Wherever a line in the records contains the word "event", return that line.

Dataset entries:

──────

Lemma threads_commute (l1 l2 : Launch) (n_elements width height tri_count : N)
    (ray_origins ray_directions : list (vec3 float)) (triangles : list Triangle)
    (sun : Light) (fb : RenderBuffers) :
  (fb1 ← gpu_draw_object l1 n_elements width height tri_count ray_origins
            ray_directions triangles sun fb;
   gpu_draw_object l2 n_elements width height tri_count ray_origins
     ray_directions triangles sun fb1) =
  (fb2 ← gpu_draw_object l2 n_elements width height tri_count ray_origins
            ray_directions triangles sun fb;
   gpu_draw_object l1 n_elements width height tri_count ray_origins
     ray_directions triangles sun fb2).
Proof.
  destruct (decide (thread_index l1 = thread_index l2)) as [Heq|Hne].
  - rewrite (gpu_draw_object_same_index l1 l2) by exact Heq.
    destruct (gpu_draw_object l2 n_elements width height tri_count ray_origins
                ray_directions triangles sun fb) as [fb1|]; [|reflexivity].
    cbn. symmetry. apply gpu_draw_object_same_index. exact Heq.
  - apply distinct_threads_commute. exact Hne.
Qed.

(** The result of a launch of [gpu_draw_object] does not depend on the
    order in which its threads run: the kernel has no write conflict, so
    any schedule of the same threads leaves the same planes (or runs
    outside an array all the same). *)
Theorem launch_ignores_thread_order (threads1 threads2 : list Launch)
    (n_elements width height tri_count : N)
    (ray_origins ray_directions : list (vec3 float)) (triangles : list Triangle)
    (sun : Light) (fb : RenderBuffers) :
  threads1 ≡ₚ threads2 ->
  run_threads
    (fun l => gpu_draw_object l n_elements width height tri_count ray_origins
                ray_directions triangles sun) threads1 fb =
  run_threads
    (fun l => gpu_draw_object l n_elements width height tri_count ray_origins
                ray_directions triangles sun) threads2 fb.
Proof.
  intros Hperm. revert fb.
  induction Hperm as [|x l l' _ IH|x y l|l l' l'' _ IH1 _ IH2]; intros fb.
  - reflexivity.
  - simpl. destruct (gpu_draw_object x _ _ _ _ _ _ _ _ fb); cbn; [apply IH|reflexivity].
  - simpl.
    pose proof (threads_commute x y n_elements width height tri_count ray_origins
                  ray_directions triangles sun fb) as Hc.
    destruct (gpu_draw_object y n_elements width height tri_count ray_origins
                ray_directions triangles sun fb) as [fy|];
    destruct (gpu_draw_object x n_elements width height tri_count ray_origins
                ray_directions triangles sun fb) as [fx|]; cbn in *.
    + rewrite Hc. reflexivity.
    + rewrite <- Hc. reflexivity.
    + rewrite Hc. reflexivity.
    + reflexivity.
  - rewrite IH1. apply IH2.
Qed.

Lemma run_threads_defined (n_elements width height tri_count : N)
    (ray_origins ray_directions : list (vec3 float)) (triangles : list Triangle)
    (sun : Light) (threads : list Launch) :
  N.to_nat tri_count <= length triangles ->
  forall fb,
    (forall l, l ∈ threads -> (thread_index l < n_elements)%N ->
       N.to_nat (thread_index l) < length (rgba fb) /\
       N.to_nat (thread_index l) < length (depth fb) /\
       N.to_nat (thread_index l) < length ray_origins /\
       N.to_nat (thread_index l) < length ray_directions) ->
    is_Some (run_threads
               (fun l => gpu_draw_object l n_elements width height tri_count ray_origins
                           ray_directions triangles sun) threads fb).
Proof.
  intros Htri. induction threads as [|l rest IH]; intros fb Hb; simpl.
  - eauto.
  - destruct (N.leb_spec n_elements (thread_index l)) as [Hge|Hlt].
    + rewrite gpu_draw_object_out_of_range by exact Hge. cbn.
      apply IH. intros l' Hin. apply Hb. apply elem_of_cons. right. exact Hin.
    + destruct (Hb l ltac:(apply elem_of_cons; left; reflexivity) Hlt)
        as (Hr & Hd & Hro & Hrd).
      apply lookup_lt_is_Some in Hro as [ro Hro]. apply lookup_lt_is_Some in Hrd as [rd Hrd].
      destruct (gpu_draw_object_runs l n_elements width height tri_count ray_origins
                  ray_directions triangles sun fb ro rd) as [fb1 Hrun];
        [repeat split; assumption|].
      rewrite Hrun. cbn.
      destruct (gpu_draw_object_sizes _ _ _ _ _ _ _ _ _ _ _ Hrun) as [Hlr Hld].
      apply IH. intros l' Hin Hlt'. rewrite Hlr, Hld.
      apply Hb; [apply elem_of_cons; right; exact Hin|exact Hlt'].
Qed.

(** [draw_object_async] completes when every launched thread with an
    index below the element count finds its pixel in both planes and its
    ray in both ray arrays, and the device copy of the triangles is at
    least as long as the host list the triangle count is taken from. *)
Theorem draw_object_async_is_defined (w : SyntheticWorld) (vo : VirtualObject) :
  length (cpu_triangles vo) <= length (gpu_triangles vo) ->
  (forall l, l ∈ linear_kernel_threads (n_elements_of w) ->
     (thread_index l < to_uint32 (n_elements_of w))%N ->
     N.to_nat (thread_index l) < length (rgba (m_render_buffer_view w)) /\
     N.to_nat (thread_index l) < length (depth (m_render_buffer_view w)) /\
     N.to_nat (thread_index l) < length (gpu_positions (m_camera w)) /\
     N.to_nat (thread_index l) < length (gpu_directions (m_camera w))) ->
  exists fb,
    draw_object_async w vo = Some (set_render_buffer_view fb w) /\
    length (rgba fb) = length (rgba (m_render_buffer_view w)) /\
    length (depth fb) = length (depth (m_render_buffer_view w)).
Proof.
  intros Hcopy Hb. unfold draw_object_async. cbv zeta.
  match goal with
  | |- context [run_threads ?k ?t ?f] =>
      destruct (run_threads_defined (to_uint32 (n_elements_of w))
                  (to_uint32 (fst (m_resolution w))) (to_uint32 (snd (m_resolution w)))
                  (to_uint32 (Z.of_nat (length (cpu_triangles vo))))
                  (gpu_positions (m_camera w)) (gpu_directions (m_camera w))
                  (gpu_triangles vo) (sun (m_camera w))
                  (linear_kernel_threads (n_elements_of w))) with (fb := f)
        as [fb Hrun]
  end.
  - unfold to_uint32.
    pose proof (Z.mod_le (Z.of_nat (length (cpu_triangles vo))) (2 ^ 32)
                  ltac:(lia) ltac:(lia)) as Hle.
    pose proof (Z.mod_pos_bound (Z.of_nat (length (cpu_triangles vo))) (2 ^ 32)
                  ltac:(lia)) as Hpos.
    lia.
  - exact Hb.
  - exists fb. split.
    + unfold n_elements_of in *. rewrite Hrun. reflexivity.
    + destruct (run_threads_frame _ _ _
                  (gpu_draw_object_writes_own_pixel _ _ _ _ _ _ _ _) _ _ Hrun)
        as (Hr & Hd & _).
      split; assumption.
Qed.
(** X16. [removalTimeoutsRef] holds exactly the handles of the pending removal
    timers: a handle enters it when its timer is started and leaves it when
    the timer fires or the cleanup clears the set. *)
Theorem removalTimeoutsRef_holds_the_pending_removals :
  forall (rev : revision) (es : list event) (h : nat),
    let st := exec rev es initial in
    h ∈ removalTimeoutsRef st <-> pending_removal st h.
Proof.
  intros rev es h st.
  assert (I : inv st) by apply inv_exec, inv_initial.
  assert (W : wf st) by apply wf_exec, wf_initial.
  split; [apply (inv_tracked st I) |].
  intros (t & k & Ht & Rt). apply (wf_removal st W h t k Ht Rt).
Qed.

(** *** One mounted effect *)

Lemma covered_step rev st e :
  inv st -> wf st -> e <> Unmount ->
  covered st /\ (live st = false -> shootingStars st = []) ->
  covered (step rev st e) /\
  (live (step rev st e) = false -> shootingStars (step rev st e) = []).
Proof.
  intros I W N [C D]. destruct e as [| | h d]; cbn [step].
  - destruct (live st) eqn:L; [split; [exact C | congruence] |].
    split; [| discriminate].
    intros s Hs. cbn in Hs. rewrite (D eq_refl) in Hs. inversion Hs.
  - congruence.
  - unfold fire. destruct (timers st !! h) as [t |] eqn:E;
      [| split; assumption].
    destruct (run t) as [| k] eqn:R.
    + split.
      * intros s Hs. unfold spawnShootingStar in Hs |- *.
        cbn [shootingStars starIdRef removalTimeoutsRef timeoutId timers
             nextTimer live] in Hs |- *.
        apply elem_of_app in Hs. destruct Hs as [Hs | Hs].
        -- destruct (C s Hs) as (h' & t' & Ht & Rt).
           exists h', t'. split; [| exact Rt].
           pose proof (inv_fresh st I h' t' Ht).
           rewrite lookup_insert_ne by lia. rewrite lookup_insert_ne by lia.
           rewrite lookup_delete_ne; [exact Ht |].
           intros ->. congruence.
        -- apply list_elem_of_singleton in Hs. subst s.
           exists (nextTimer st). eexists.
           split; [rewrite lookup_insert_ne by lia; apply lookup_insert_eq
                  | reflexivity].
      * unfold spawnShootingStar.
        cbn [shootingStars starIdRef removalTimeoutsRef timeoutId timers
             nextTimer live].
        intros L. pose proof (wf_dead st W L) as T.
        rewrite T, lookup_empty in E. discriminate.
    + split.
      * intros s Hs. unfold removeShootingStar in Hs |- *.
        cbn [shootingStars starIdRef removalTimeoutsRef timeoutId timers
             nextTimer live] in Hs |- *.
        apply list_elem_of_filter in Hs. destruct Hs as [Ns Hs].
        destruct (C s Hs) as (h' & t' & Ht & Rt).
        exists h', t'. split; [| exact Rt].
        rewrite lookup_delete_ne; [exact Ht |].
        intros ->. apply Ns. congruence.
      * unfold removeShootingStar.
        cbn [shootingStars starIdRef removalTimeoutsRef timeoutId timers
             nextTimer live].
        intros L. pose proof (wf_dead st W L) as T.
        rewrite T, lookup_empty in E. discriminate.
Qed.

Lemma covered_exec rev es : forall st,
  inv st -> wf st -> no_cleanup es ->
  covered st /\ (live st = false -> shootingStars st = []) ->
  covered (exec rev es st).
Proof.
  unfold exec, no_cleanup.
  induction es as [| e es IH]; intros st I W N C; [apply C |].
  apply Forall_cons in N. destruct N as [Ne N]. cbn [fold_left].
  apply IH; [apply inv_step, I | apply wf_step, W | exact N |].
  apply covered_step; assumption.
Qed.

(** X17. As long as the effect is not cleaned up, no shooting star is left
    behind: every star in the list has a pending removal timer, tracked in
    [removalTimeoutsRef], that will filter out its identifier. *)
Theorem every_shown_star_has_a_pending_removal :
  forall (rev : revision) (es : list event) (s : ShootingStar),
    let st := exec rev es initial in
    no_cleanup es -> s ∈ shootingStars st ->
    exists h t, timers st !! h = Some t /\ run t = Remove (id s) /\
                h ∈ removalTimeoutsRef st.
Proof.
  intros rev es s st N Hs.
  assert (W : wf st) by apply wf_exec, wf_initial.
  assert (C : covered st).
  { apply covered_exec; [apply inv_initial | apply wf_initial | exact N |].
    split; [| reflexivity]. intros s' H. inversion H. }
  destruct (C s Hs) as (h & t & Ht & Rt).
  exists h, t. split; [exact Ht |]. split; [exact Rt |].
  apply (wf_removal st W h t (id s) Ht Rt).
Qed.

Lemma every_shown_star_witness :
  let d := {| forDuration := 1 # 2; forTop := 1 # 4; forLeft := 3 # 4;
              forDelay := 1 # 2; forNext := 1 # 8 |} in
  let st := exec Reference [Mount; Fire 1 d; Fire 3 d] initial in
  let s := newStar Reference d 1 in
  exists h t, timers st !! h = Some t /\ run t = Remove (id s) /\
              h ∈ removalTimeoutsRef st.
Proof.
  intros d.
  apply (every_shown_star_has_a_pending_removal
           Reference [Mount; Fire 1 d; Fire 3 d] (newStar Reference d 1)).
  - repeat (apply Forall_cons; split; [discriminate |]). constructor.
  - vm_compute. apply list_elem_of_further, list_elem_of_here.
Defined.

End SchedulerMore.

(** ** The shooting-star scheduler: timing *)

Section TimerOrder.

Import JS Shooting Timers.
Local Open Scope Q_scope.

Lemma trunc_range (a b : Z) (x : number) :
  (0 <= a)%Z -> inject_Z a <= x -> x <= inject_Z b ->
  (a <= trunc x <= b)%Z.
Proof.
  intros Ha L U.
  assert (E : trunc x = Qfloor x).
  { destruct x as [n p]. unfold trunc. cbn [Qnum Qden Qfloor].
    apply Z.quot_div_nonneg; [| lia].
    assert (P : 0 <= n # p).
    { apply Qle_trans with (inject_Z a); [| exact L].
      unfold Qle. cbn. lia. }
    unfold Qle in P. cbn in P. lia. }
  rewrite E. split.
  - rewrite <- (Qfloor_Z a). apply Qfloor_resp_le, L.
  - rewrite <- (Qfloor_Z b). apply Qfloor_resp_le, U.
Qed.

Lemma toInt32_range (a b : Z) (x : number) :
  (0 <= a)%Z -> (b < 2147483648)%Z -> inject_Z a <= x -> x <= inject_Z b ->
  (a <= toInt32 x <= b)%Z.
Proof.
  intros Ha Hb L U. pose proof (trunc_range a b x Ha L U) as T.
  unfold toInt32, toUint32, two32.
  rewrite Z.mod_small by lia.
  destruct (2147483648 <=? trunc x)%Z eqn:C; [| exact T].
  apply Z.leb_le in C. lia.
Qed.

Lemma removalDelay_between star dlo dhi elo ehi :
  dlo <= duration star -> duration star <= dhi ->
  elo <= delay star -> delay star <= ehi ->
  0 <= add dlo elo ->
  mul (add dlo elo) (int 1000) <= removalDelay star /\
  removalDelay star <= mul (add dhi ehi) (int 1000).
Proof.
  intros D1 D2 E1 E2 P. unfold removalDelay.
  assert (L : add dlo elo <= add (duration star) (delay star))
    by (apply add_mono; assumption).
  assert (U : add (duration star) (delay star) <= add dhi ehi)
    by (apply add_mono; assumption).
  assert (K : 0 <= int 1000) by (vm_compute; discriminate).
  split.
  - apply mul_mono; [exact P | exact L | exact K | apply Qle_refl].
  - apply mul_mono; [lra | exact U | exact K | apply Qle_refl].
Qed.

──────

Response:
  forall (rev : revision) (es : list event) (h : nat),
  forall (rev : revision) (es : list event) (s : ShootingStar),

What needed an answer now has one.